<<<<

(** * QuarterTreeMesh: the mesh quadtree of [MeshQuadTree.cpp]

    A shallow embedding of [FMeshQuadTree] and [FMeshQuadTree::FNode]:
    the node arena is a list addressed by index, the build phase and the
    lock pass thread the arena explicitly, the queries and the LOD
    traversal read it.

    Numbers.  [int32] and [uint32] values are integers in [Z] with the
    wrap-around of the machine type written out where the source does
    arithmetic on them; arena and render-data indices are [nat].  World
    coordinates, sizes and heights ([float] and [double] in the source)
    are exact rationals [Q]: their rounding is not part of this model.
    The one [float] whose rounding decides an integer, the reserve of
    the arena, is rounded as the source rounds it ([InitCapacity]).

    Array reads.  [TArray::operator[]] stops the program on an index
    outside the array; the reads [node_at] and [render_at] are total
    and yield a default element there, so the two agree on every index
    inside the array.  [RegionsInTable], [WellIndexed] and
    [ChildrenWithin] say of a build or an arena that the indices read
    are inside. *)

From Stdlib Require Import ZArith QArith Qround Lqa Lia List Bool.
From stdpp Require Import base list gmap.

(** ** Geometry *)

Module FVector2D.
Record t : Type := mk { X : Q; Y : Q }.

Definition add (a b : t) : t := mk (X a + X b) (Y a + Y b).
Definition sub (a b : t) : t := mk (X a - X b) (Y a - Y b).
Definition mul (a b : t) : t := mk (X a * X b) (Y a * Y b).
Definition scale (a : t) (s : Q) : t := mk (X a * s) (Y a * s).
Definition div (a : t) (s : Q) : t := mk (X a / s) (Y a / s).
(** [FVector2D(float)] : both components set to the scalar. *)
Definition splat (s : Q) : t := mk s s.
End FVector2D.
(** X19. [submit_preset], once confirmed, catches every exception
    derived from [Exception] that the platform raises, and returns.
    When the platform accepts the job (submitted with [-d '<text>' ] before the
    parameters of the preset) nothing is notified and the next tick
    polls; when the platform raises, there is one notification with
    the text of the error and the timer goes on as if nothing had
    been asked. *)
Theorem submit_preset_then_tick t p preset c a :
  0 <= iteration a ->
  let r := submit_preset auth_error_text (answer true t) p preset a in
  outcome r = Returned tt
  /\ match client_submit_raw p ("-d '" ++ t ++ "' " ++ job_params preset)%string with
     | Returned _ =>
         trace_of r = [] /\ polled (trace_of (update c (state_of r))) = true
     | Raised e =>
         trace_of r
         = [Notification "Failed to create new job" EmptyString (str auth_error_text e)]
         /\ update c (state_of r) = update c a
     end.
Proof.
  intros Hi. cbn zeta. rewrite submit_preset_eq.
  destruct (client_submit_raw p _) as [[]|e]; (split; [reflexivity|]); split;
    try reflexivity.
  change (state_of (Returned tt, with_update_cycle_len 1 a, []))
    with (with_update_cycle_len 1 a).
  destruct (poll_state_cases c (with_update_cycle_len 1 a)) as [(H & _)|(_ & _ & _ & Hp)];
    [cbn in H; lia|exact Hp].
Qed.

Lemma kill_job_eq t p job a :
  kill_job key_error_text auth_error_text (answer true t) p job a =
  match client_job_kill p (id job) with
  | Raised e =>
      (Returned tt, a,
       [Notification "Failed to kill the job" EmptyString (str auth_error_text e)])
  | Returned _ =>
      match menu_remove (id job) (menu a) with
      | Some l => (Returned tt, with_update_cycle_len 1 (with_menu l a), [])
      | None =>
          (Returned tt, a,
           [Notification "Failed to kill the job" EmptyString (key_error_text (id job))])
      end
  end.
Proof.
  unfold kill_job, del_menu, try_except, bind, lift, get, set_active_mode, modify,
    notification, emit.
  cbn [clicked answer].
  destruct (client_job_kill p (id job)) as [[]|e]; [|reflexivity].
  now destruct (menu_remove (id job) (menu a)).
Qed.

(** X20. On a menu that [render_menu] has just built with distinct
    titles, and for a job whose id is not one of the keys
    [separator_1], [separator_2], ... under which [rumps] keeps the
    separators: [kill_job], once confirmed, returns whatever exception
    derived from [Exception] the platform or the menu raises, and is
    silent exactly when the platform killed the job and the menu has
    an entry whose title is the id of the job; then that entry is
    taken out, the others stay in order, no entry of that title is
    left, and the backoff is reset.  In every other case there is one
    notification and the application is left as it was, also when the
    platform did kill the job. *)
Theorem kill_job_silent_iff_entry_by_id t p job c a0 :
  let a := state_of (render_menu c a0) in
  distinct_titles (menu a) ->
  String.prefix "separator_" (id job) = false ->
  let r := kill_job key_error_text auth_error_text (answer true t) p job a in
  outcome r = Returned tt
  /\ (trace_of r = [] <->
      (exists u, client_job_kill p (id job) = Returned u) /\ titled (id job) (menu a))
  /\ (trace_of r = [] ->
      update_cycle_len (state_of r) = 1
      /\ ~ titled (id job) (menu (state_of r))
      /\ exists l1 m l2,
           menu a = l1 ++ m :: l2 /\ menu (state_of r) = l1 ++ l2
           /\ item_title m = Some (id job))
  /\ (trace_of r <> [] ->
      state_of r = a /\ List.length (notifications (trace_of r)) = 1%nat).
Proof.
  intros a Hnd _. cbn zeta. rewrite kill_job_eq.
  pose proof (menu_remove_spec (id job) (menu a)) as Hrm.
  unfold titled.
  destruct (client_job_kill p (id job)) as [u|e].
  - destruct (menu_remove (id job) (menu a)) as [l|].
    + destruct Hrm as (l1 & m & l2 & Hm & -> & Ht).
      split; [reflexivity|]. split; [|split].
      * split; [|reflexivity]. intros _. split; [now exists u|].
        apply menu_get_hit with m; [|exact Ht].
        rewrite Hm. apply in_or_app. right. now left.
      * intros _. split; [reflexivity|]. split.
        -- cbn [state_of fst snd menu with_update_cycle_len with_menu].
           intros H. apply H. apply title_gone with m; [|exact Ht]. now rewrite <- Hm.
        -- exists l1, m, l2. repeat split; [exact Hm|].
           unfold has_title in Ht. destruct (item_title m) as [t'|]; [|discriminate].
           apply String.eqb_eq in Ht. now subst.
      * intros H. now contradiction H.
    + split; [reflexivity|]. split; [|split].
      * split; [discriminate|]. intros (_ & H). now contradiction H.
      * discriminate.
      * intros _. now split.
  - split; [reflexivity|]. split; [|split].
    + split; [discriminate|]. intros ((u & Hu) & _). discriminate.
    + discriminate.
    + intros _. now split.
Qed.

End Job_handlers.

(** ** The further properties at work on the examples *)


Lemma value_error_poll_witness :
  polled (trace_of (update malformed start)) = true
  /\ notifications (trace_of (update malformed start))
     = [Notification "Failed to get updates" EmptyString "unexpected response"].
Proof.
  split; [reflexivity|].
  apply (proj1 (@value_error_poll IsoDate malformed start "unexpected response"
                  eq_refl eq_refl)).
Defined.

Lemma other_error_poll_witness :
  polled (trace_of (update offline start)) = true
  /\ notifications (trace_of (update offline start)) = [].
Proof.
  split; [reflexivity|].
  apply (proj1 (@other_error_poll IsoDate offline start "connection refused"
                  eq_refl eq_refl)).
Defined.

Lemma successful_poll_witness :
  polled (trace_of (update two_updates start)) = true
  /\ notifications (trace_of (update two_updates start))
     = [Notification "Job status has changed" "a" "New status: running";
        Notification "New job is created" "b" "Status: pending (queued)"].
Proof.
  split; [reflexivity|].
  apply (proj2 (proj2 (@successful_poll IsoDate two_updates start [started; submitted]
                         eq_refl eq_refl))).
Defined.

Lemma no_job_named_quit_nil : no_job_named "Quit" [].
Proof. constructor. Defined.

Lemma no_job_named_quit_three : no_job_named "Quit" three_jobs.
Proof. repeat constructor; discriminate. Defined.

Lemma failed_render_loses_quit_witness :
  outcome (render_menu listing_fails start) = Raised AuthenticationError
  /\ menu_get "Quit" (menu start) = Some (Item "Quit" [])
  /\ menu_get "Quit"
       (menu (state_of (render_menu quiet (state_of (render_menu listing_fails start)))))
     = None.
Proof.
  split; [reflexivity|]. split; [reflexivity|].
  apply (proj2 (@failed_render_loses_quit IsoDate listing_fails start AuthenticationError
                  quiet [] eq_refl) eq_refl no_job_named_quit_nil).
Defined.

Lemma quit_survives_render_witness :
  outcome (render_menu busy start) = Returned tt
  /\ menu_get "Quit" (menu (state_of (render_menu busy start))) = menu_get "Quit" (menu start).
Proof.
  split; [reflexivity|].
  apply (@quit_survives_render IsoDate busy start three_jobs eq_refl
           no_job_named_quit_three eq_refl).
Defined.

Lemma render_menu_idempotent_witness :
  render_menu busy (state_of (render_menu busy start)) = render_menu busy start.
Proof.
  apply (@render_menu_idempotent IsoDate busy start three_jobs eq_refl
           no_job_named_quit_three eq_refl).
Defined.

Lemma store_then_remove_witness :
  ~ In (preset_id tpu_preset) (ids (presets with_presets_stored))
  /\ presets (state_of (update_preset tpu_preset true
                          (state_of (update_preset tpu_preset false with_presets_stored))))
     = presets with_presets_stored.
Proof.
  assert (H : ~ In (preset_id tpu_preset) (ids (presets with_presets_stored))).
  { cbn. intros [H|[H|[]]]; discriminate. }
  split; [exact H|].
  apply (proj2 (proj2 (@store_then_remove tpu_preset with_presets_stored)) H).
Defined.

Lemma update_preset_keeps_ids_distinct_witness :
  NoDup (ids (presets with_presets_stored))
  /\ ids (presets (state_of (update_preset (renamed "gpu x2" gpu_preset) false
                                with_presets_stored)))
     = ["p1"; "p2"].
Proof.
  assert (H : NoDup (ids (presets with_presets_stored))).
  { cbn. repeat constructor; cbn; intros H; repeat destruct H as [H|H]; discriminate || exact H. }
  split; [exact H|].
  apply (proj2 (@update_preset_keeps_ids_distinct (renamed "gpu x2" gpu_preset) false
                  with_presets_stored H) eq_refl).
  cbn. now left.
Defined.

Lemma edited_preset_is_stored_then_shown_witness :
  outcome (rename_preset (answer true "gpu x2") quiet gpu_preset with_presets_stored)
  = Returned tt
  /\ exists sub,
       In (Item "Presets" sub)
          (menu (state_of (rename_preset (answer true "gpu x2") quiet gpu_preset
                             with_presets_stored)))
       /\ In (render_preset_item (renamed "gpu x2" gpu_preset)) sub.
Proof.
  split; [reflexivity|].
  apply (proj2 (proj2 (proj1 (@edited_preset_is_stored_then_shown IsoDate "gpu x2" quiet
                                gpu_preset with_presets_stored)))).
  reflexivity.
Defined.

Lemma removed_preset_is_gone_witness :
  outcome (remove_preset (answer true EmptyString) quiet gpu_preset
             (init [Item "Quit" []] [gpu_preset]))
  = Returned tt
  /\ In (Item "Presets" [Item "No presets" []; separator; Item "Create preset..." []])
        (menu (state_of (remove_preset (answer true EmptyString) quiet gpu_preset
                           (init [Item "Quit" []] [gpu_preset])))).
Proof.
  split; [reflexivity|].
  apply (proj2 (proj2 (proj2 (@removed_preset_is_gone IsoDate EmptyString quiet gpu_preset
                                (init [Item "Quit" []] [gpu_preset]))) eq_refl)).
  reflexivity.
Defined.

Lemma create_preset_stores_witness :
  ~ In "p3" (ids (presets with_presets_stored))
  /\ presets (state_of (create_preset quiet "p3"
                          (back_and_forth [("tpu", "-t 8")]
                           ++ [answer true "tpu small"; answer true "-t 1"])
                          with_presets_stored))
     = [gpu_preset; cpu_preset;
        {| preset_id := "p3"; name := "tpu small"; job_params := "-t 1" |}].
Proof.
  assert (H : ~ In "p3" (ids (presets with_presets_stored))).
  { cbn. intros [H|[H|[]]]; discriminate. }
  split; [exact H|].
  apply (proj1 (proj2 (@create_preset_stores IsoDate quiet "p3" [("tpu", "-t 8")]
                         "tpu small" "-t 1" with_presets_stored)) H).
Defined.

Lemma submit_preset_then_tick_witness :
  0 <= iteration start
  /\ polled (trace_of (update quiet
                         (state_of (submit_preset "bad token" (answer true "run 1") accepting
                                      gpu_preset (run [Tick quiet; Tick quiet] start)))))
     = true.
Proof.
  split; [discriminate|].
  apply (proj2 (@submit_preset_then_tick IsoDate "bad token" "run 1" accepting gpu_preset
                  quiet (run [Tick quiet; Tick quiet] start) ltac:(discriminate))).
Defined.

>>>>

Set down precisely the lines above between the line holding "destruct (client_job_kill p (id job)) as [u|e]." and the line holding "H. now contradiction H.", inclusive, and nothing beyond them.

_RESULT OF THIS EXERCISE_
  destruct (client_job_kill p (id job)) as [u|e].
  - destruct (menu_remove (id job) (menu a)) as [l|].
    + destruct Hrm as (l1 & m & l2 & Hm & -> & Ht).
      split; [reflexivity|]. split; [|split].
      * split; [|reflexivity]. intros _. split; [now exists u|].
        apply menu_get_hit with m; [|exact Ht].
        rewrite Hm. apply in_or_app. right. now left.
      * intros _. split; [reflexivity|]. split.
        -- cbn [state_of fst snd menu with_update_cycle_len with_menu].
           intros H. apply H. apply title_gone with m; [|exact Ht]. now rewrite <- Hm.
        -- exists l1, m, l2. repeat split; [exact Hm|].
           unfold has_title in Ht. destruct (item_title m) as [t'|]; [|discriminate].
           apply String.eqb_eq in Ht. now subst.
      * intros H. now contradiction H.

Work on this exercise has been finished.